Stored records
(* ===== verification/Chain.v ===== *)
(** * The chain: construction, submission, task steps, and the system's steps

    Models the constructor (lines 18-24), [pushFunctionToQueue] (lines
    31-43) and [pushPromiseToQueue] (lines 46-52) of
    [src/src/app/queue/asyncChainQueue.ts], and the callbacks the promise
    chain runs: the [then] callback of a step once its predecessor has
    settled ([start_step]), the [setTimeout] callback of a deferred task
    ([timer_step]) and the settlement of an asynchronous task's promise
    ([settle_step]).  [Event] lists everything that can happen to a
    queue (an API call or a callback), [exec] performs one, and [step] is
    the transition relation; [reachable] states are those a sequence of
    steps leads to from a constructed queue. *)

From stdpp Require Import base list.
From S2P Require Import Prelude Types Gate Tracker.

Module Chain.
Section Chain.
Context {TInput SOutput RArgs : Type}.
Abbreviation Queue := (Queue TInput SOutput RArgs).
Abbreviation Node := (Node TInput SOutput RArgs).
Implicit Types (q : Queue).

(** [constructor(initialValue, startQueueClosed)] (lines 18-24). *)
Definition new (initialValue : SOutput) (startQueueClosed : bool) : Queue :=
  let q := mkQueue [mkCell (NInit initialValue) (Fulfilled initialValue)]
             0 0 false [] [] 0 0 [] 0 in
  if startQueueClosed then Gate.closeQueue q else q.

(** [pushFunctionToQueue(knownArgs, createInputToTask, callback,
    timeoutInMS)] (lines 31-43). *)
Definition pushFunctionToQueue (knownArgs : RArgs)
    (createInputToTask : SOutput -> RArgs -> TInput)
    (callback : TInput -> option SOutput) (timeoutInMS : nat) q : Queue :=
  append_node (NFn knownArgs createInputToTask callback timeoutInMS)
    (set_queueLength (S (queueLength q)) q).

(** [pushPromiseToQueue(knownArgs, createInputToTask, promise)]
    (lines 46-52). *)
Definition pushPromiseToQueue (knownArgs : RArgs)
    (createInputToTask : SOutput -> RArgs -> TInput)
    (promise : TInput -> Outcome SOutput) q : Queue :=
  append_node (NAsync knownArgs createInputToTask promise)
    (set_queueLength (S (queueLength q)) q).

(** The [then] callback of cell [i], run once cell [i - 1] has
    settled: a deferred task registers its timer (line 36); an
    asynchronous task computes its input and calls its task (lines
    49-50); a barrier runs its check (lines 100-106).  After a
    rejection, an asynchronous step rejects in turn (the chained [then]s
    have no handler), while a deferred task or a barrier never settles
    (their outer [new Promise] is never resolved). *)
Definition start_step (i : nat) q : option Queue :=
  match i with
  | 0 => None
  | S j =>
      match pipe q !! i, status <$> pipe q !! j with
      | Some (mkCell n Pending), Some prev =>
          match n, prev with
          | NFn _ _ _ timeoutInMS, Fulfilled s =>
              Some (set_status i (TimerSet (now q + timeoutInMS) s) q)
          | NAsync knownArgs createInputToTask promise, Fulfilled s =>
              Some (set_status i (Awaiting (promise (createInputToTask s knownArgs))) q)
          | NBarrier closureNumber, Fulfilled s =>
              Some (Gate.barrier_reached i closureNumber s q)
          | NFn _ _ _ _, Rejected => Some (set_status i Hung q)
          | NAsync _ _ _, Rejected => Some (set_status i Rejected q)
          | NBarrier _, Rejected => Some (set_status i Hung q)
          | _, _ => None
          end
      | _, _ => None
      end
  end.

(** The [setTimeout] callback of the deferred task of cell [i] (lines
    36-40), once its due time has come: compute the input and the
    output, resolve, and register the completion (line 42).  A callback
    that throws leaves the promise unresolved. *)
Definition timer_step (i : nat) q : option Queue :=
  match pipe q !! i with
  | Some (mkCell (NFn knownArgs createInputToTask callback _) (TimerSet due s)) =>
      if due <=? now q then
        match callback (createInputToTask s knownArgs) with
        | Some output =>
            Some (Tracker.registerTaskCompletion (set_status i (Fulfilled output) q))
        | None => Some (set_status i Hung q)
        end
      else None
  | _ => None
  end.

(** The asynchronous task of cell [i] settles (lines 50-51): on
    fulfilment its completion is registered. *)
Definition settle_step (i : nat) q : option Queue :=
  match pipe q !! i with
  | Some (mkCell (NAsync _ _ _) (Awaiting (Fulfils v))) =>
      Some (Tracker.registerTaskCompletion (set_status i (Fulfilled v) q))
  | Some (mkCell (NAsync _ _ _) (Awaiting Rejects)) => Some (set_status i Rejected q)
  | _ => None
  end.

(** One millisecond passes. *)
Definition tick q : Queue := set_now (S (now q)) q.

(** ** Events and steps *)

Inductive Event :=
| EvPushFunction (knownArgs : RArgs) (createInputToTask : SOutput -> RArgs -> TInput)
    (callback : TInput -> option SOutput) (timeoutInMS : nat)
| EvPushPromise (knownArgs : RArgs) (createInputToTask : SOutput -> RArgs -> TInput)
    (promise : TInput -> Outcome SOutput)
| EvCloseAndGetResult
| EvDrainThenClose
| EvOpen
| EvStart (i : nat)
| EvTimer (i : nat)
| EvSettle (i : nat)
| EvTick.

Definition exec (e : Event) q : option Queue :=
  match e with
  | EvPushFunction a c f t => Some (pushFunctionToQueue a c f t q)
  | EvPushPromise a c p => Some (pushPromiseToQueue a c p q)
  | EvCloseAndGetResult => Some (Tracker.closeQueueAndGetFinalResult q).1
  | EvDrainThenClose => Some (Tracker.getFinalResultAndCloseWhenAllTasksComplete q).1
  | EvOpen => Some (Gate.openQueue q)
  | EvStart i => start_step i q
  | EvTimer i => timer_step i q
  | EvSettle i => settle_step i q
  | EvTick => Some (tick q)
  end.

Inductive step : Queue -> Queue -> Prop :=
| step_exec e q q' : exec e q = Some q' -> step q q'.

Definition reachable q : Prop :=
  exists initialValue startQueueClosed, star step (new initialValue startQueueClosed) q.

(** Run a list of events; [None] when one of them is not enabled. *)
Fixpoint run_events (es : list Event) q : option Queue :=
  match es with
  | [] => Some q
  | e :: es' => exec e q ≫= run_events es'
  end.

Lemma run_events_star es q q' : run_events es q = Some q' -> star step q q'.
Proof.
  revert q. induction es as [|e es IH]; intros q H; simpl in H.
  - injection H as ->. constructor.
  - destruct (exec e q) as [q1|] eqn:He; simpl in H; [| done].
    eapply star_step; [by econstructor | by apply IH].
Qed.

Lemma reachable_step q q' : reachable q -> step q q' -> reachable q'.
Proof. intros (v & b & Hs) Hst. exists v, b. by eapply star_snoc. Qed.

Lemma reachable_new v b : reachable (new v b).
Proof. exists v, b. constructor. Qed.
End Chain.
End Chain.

PROBLEM REQUIREMENTS -> Write out the lines from the one containing "Proof. exists v, b. constructor. Qed." through the last line of the records above. Include both of those lines and nothing else.

TASK RESULT ->
Proof. exists v, b. constructor. Qed.
End Chain.
End Chain.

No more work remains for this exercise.